Attualmente Agèmina S.r.l. è impegnata nella fornitura di servizi archeologici presso il settore orientale della Domus Aurea. Per conto della Soprintendenza Speciale per i Beni Archeologici di Roma e della Ditta appaltatrice, gli archeologi della Società prestano assistenza alle attività di restauro del monumento e ai lavori di scavo archeologico previsti al suo esterno. Oltre alla schedatura degli ambienti, essi forniscono il supporto tecnico per la corretta riproposizione architettonica degli interventi ricostruttivi, provvedono costantemente alla documentazione fotografica delle lavorazioni e, ove richiesto, realizzano rilievi e schizzi architettonici per intervenire tempestivamente su emergenze non previste in fase di progettazione.


La Domus Aurea


Dopo l’incendio che devastò Roma nel 64 d.C., Nerone fece costruire una nuova residenza imperiale, la cui magnificenza le valse l’appellativo di Domus Aurea. La sua realizzazione fu affidata agli architetti Celer e Severus, mentre lo straordinario apparato decorativo fu opera del pittore Fabullus. La sontuosa abitazione, che s’ispirava alle regge dei dinasti orientali, era organizzata come una villa suburbana e occupava un’area di 80 ettari, compresa tra il Palatino, l’Esquilino, l’Oppio e il Celio. L’enorme complesso includeva vigneti, boschi, un lago artificiale, ricchissimi arredi e preziosi tesori saccheggiati in Oriente. Alla morte del tiranno, i Flavi, desiderosi di liberarsi di un’eredità tanto impopolare, restituirono all’uso pubblico l’area occupata dall’irriverente reggia. Se inizialmente il Padiglione sul Colle Oppio sopravvisse al rinnovamento urbanistico dei Flavi, nel 104 d.C. Traiano ne dispose il riutilizzo come complesso termale.
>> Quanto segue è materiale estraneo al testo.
(** * pkg/awsmod/batch.go: the batched S3 object deletion engine

    A shallow embedding of [BatchDelete.Delete], [deleteBatch], [hasParity],
    the two candidate iterators and [NewBatchDeleteWithClient], followed by
    the properties of the batching loop.

    Conventions of the embedding:
    - a Go [*string] is an [option string] ([None] is the nil pointer);
    - a Go [int] is a [Z];
    - the remote calls and the [After] closures are the only effects; every
      one of them is recorded, with its answer, in a chronological [Trace],
      and the answer of a call may depend on the trace so far;
    - [for iter.Next()] is run with fuel, because an implementation of the
      iterator interface need not ever return false. *)

From Stdlib Require Import String.
From Stdlib Require Import List ZArith Bool Arith Lia.
Import ListNotations.

Local Open Scope string_scope.
Local Open Scope list_scope.

#[local] Set Warnings "-register-all".

(** ** Errors *)

(** Go [error] values.  [AwsErr] is [awserr.New(code, message, origErr)];
    every other error is opaque to this package. *)
Inductive error : Type :=
| ErrOpaque (what : string)
| AwsErr (code message : string) (origErr : option error).

(** [type Error struct { OrigErr error; Bucket *string; Key *string }] *)
Record Error : Type := mkError {
  OrigErr : option error;
  err_Bucket : option string;
  err_Key : option string
}.

Definition newError (err : option error) (bucket key : option string) : Error :=
  mkError err bucket key.

(** [type BatchError struct { Errors Errors; code string; message string }] *)
Record BatchError : Type := mkBatchError {
  Errors : list Error;
  code : string;
  message : string
}.

Definition NewBatchError (code message : string) (err : list Error) : BatchError :=
  mkBatchError err code message.

(** ** The S3 request and response shapes the engine touches *)

(** [s3.DeleteObjectInput], restricted to the fields read by this package. *)
Record DeleteObjectInput : Type := mkDeleteObjectInput {
  Bucket : option string;
  Key : option string;
  VersionId : option string;
  MFA : option string;
  RequestPayer : string
}.

(** [s3types.ObjectIdentifier] *)
Record ObjectIdentifier : Type := mkObjectIdentifier {
  oi_Key : option string;
  oi_VersionId : option string
}.

(** [s3.DeleteObjectsInput]; [Delete_Objects] is [input.Delete.Objects]. *)
Record DeleteObjectsInput : Type := mkDeleteObjectsInput {
  in_Bucket : option string;
  in_MFA : option string;
  in_RequestPayer : string;
  Delete_Objects : list ObjectIdentifier
}.

(** [s3types.Error], one per key the service could not delete. *)
Record S3Error : Type := mkS3Error {
  e_Key : option string;
  e_Code : option string;
  e_Message : option string
}.

(** [s3.DeleteObjectsOutput] *)
Record DeleteObjectsOutput : Type := mkDeleteObjectsOutput {
  out_Errors : list S3Error
}.

(** The result pair [(result, err)] of [Client.DeleteObjects]. *)
Inductive CallResult : Type :=
| CallOk (result : DeleteObjectsOutput)
| CallErr (err : error).

(** ** Effects: the trace of remote calls and hook runs *)

Inductive Event : Type :=
| EvDeleteObjects (input : DeleteObjectsInput) (res : CallResult)
| EvAfter (object : DeleteObjectInput) (res : option error).

Definition Trace : Type := list Event.

(** [type BatchDeleteObject struct { Object *s3.DeleteObjectInput; After func() error }].
    [Object] is taken non-nil (a nil one panics at its first use in [Delete]);
    [After] is [None] for a nil func, and otherwise answers from the history. *)
Record BatchDeleteObject : Type := mkBatchDeleteObject {
  Object : DeleteObjectInput;
  After : option (Trace -> option error)
}.

(** [type BatchDelete struct { Client DeleteObjectsAPIClient; BatchSize int }] *)
Record BatchDelete : Type := mkBatchDelete {
  Client : Trace -> DeleteObjectsInput -> CallResult;
  BatchSize : Z
}.

Definition DefaultBatchSize : Z := 1000.

Definition NewBatchDeleteWithClient
    (s3client : Trace -> DeleteObjectsInput -> CallResult) (batchSize : Z)
    (options : list (BatchDelete -> BatchDelete)) : BatchDelete :=
  let svc := mkBatchDelete s3client DefaultBatchSize in
  let svc := if negb (batchSize =? -1)%Z
             then mkBatchDelete (Client svc) batchSize else svc in
  fold_left (fun svc opt => opt svc) options svc.

(** ** Parity *)

Definition initDeleteObjectsInput (o : DeleteObjectInput) : DeleteObjectsInput :=
  mkDeleteObjectsInput (Bucket o) (MFA o) (RequestPayer o) [].

(** Comparison of two [*string]: the pointed-to values when both are set,
    the pointers themselves (so: both nil) otherwise. *)
Definition ptr_differs (p q : option string) : bool :=
  match p, q with
  | Some a, Some b => negb (String.eqb a b)
  | None, None => false
  | _, _ => true
  end.

Definition payer_differs (a b : string) : bool :=
  if negb (String.eqb a "") && negb (String.eqb b "")
  then negb (String.eqb a b)
  else negb (String.eqb a b).

Definition hasParity (o1 : DeleteObjectsInput) (o2 : BatchDeleteObject) : bool :=
  if ptr_differs (in_Bucket o1) (Bucket (Object o2)) then false
  else if ptr_differs (in_MFA o1) (MFA (Object o2)) then false
  else if payer_differs (in_RequestPayer o1) (RequestPayer (Object o2)) then false
  else true.

(** ** Executing one batch *)

Definition ErrDeleteBatchFailCode : string := "DeleteBatchError".
Definition errDefaultDeleteBatchMessage : string := "failed to delete".

(** The errors recorded for the answer of one [DeleteObjects] call. *)
Definition callErrors (input : DeleteObjectsInput) (res : CallResult) : list Error :=
  match res with
  | CallErr err =>
      map (fun oi => newError (Some err) (in_Bucket input) (oi_Key oi))
          (Delete_Objects input)
  | CallOk result =>
      map (fun e =>
             let msg := match e_Message e with
                        | Some m => m
                        | None => errDefaultDeleteBatchMessage
                        end in
             let code := match e_Code e with
                         | Some c => c
                         | None => ErrDeleteBatchFailCode
                         end in
             newError (Some (AwsErr code msg None)) (in_Bucket input) (e_Key e))
          (out_Errors result)
  end.

(** [for _, object := range objects { ... object.After() ... }] *)
Fixpoint runAfter (objects : list BatchDeleteObject) (errs : list Error) (t : Trace)
  : list Error * Trace :=
  match objects with
  | [] => (errs, t)
  | object :: rest =>
      match After object with
      | None => runAfter rest errs t
      | Some hook =>
          let r := hook t in
          let t' := t ++ [EvAfter (Object object) r] in
          match r with
          | Some err =>
              runAfter rest
                (errs ++ [newError (Some err) (Bucket (Object object))
                                   (Key (Object object))]) t'
          | None => runAfter rest errs t'
          end
      end
  end.

Definition deleteBatch (d : BatchDelete) (input : DeleteObjectsInput)
    (objects : list BatchDeleteObject) (t : Trace) : list Error * Trace :=
  let res := Client d t input in
  runAfter objects (callErrors input res) (t ++ [EvDeleteObjects input res]).

(** ** The batching loop of [BatchDelete.Delete] *)

(** The variables of [Delete] that live across loop iterations, and the
    trace of effects so far.  [input = None] is the nil [*DeleteObjectsInput]. *)
Record DeleteState : Type := mkDeleteState {
  errs : list Error;
  objects : list BatchDeleteObject;
  input : option DeleteObjectsInput;
  trace : Trace
}.

Definition applyOpts (opts : list (DeleteObjectsInput -> DeleteObjectsInput))
    (i : DeleteObjectsInput) : DeleteObjectsInput :=
  fold_left (fun i opt => opt i) opts i.

(** [input.Delete.Objects = append(input.Delete.Objects, ObjectIdentifier{Key, VersionId})] *)
Definition appendObject (i : DeleteObjectsInput) (o : DeleteObjectInput)
  : DeleteObjectsInput :=
  mkDeleteObjectsInput (in_Bucket i) (in_MFA i) (in_RequestPayer i)
    (Delete_Objects i ++ [mkObjectIdentifier (Key o) (VersionId o)]).

(** One iteration of [for iter.Next() { o := iter.DeleteObject(); ... }]. *)
Definition loopBody (d : BatchDelete)
    (opts : list (DeleteObjectsInput -> DeleteObjectsInput))
    (st : DeleteState) (o : BatchDeleteObject) : DeleteState :=
  let i := match input st with
           | None => initDeleteObjectsInput (Object o)
           | Some i => i
           end in
  let i := applyOpts opts i in
  let parity := hasParity i o in
  let i := if parity then appendObject i (Object o) else i in
  let objs := if parity then objects st ++ [o] else objects st in
  if (Z.of_nat (length (Delete_Objects i)) =? BatchSize d)%Z || negb parity then
    let '(err, t) := deleteBatch d i objs (trace st) in
    let es := errs st ++ err in
    if negb parity then
      mkDeleteState es [o]
        (Some (appendObject (applyOpts opts (initDeleteObjectsInput (Object o)))
                            (Object o)))
        t
    else mkDeleteState es [] None t
  else mkDeleteState (errs st) objs (Some i) (trace st).

(** Everything after the loop: the iterator's error, the last partial batch,
    and the returned value with the final trace. *)
Definition afterLoop (d : BatchDelete) (st : DeleteState) (iterErr : option error)
  : option BatchError * Trace :=
  let es := match iterErr with
            | Some e => errs st ++ [newError (Some e) None None]
            | None => errs st
            end in
  let '(es, t) :=
    match input st with
    | Some i =>
        if (0 <? length (Delete_Objects i))%nat then
          let '(err, t) := deleteBatch d i (objects st) (trace st) in
          (es ++ err, t)
        else (es, trace st)
    | None => (es, trace st)
    end in
  (if (0 <? length es)%nat
   then Some (NewBatchError "BatchedDeleteIncomplete"
                            "some objects have failed to be deleted." es)
   else None,
   t).

(** ** Iterators *)

(** [type BatchDeleteIterator interface { Next() bool; Err() error;
    DeleteObject() BatchDeleteObject }], over the iterator's own state.
    [DeleteObject] is [None] where the implementation panics. *)
Class BatchDeleteIterator (I : Type) : Type := {
  Next : I -> I * bool;
  Err : I -> option error;
  DeleteObject : I -> option BatchDeleteObject
}.

Inductive Outcome (A : Type) : Type :=
| Returned (a : A)
| Panicked
| OutOfFuel.
Arguments Returned {A} a.
Arguments Panicked {A}.
Arguments OutOfFuel {A}.

Definition initialState : DeleteState := mkDeleteState [] [] None [].

Fixpoint DeleteLoop {I : Type} `{BatchDeleteIterator I} (fuel : nat)
    (d : BatchDelete) (opts : list (DeleteObjectsInput -> DeleteObjectsInput))
    (iter : I) (st : DeleteState) : Outcome (I * DeleteState) :=
  match fuel with
  | O => OutOfFuel
  | S fuel' =>
      let '(iter', more) := Next iter in
      if more then
        match DeleteObject iter' with
        | None => Panicked
        | Some o => DeleteLoop fuel' d opts iter' (loopBody d opts st o)
        end
      else Returned (iter', st)
  end.

(** [func (d *BatchDelete) Delete(ctx, iter, opts...) error], with its trace. *)
Definition Delete {I : Type} `{BatchDeleteIterator I} (fuel : nat)
    (d : BatchDelete) (iter : I)
    (opts : list (DeleteObjectsInput -> DeleteObjectsInput))
  : Outcome (option BatchError * Trace) :=
  match DeleteLoop fuel d opts iter initialState with
  | Returned (iter', st) => Returned (afterLoop d st (Err iter'))
  | Panicked => Panicked
  | OutOfFuel => OutOfFuel
  end.

(** *** The static iterator *)

(** Go's [int] is 64 bits wide here; [index++] wraps. *)
Definition int_wrap (z : Z) : Z := ((z + 2 ^ 63) mod 2 ^ 64 - 2 ^ 63)%Z.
L’idea di colmare di terra la Domus Aurea e sfruttarla come sostruzione per le nuove terme, se da un lato cancellò la sua memoria, dall’altro ne ha permesso la conservazione fino ai nostri giorni. Abbandonata dopo l’assedio ostrogoto del 539, l’area delle terme fu destinata all’agricoltura fino al Rinascimento, quando curiosi e artisti, calandosi negli ambienti ancora interrati, scoprirono le meraviglie in essi contenute.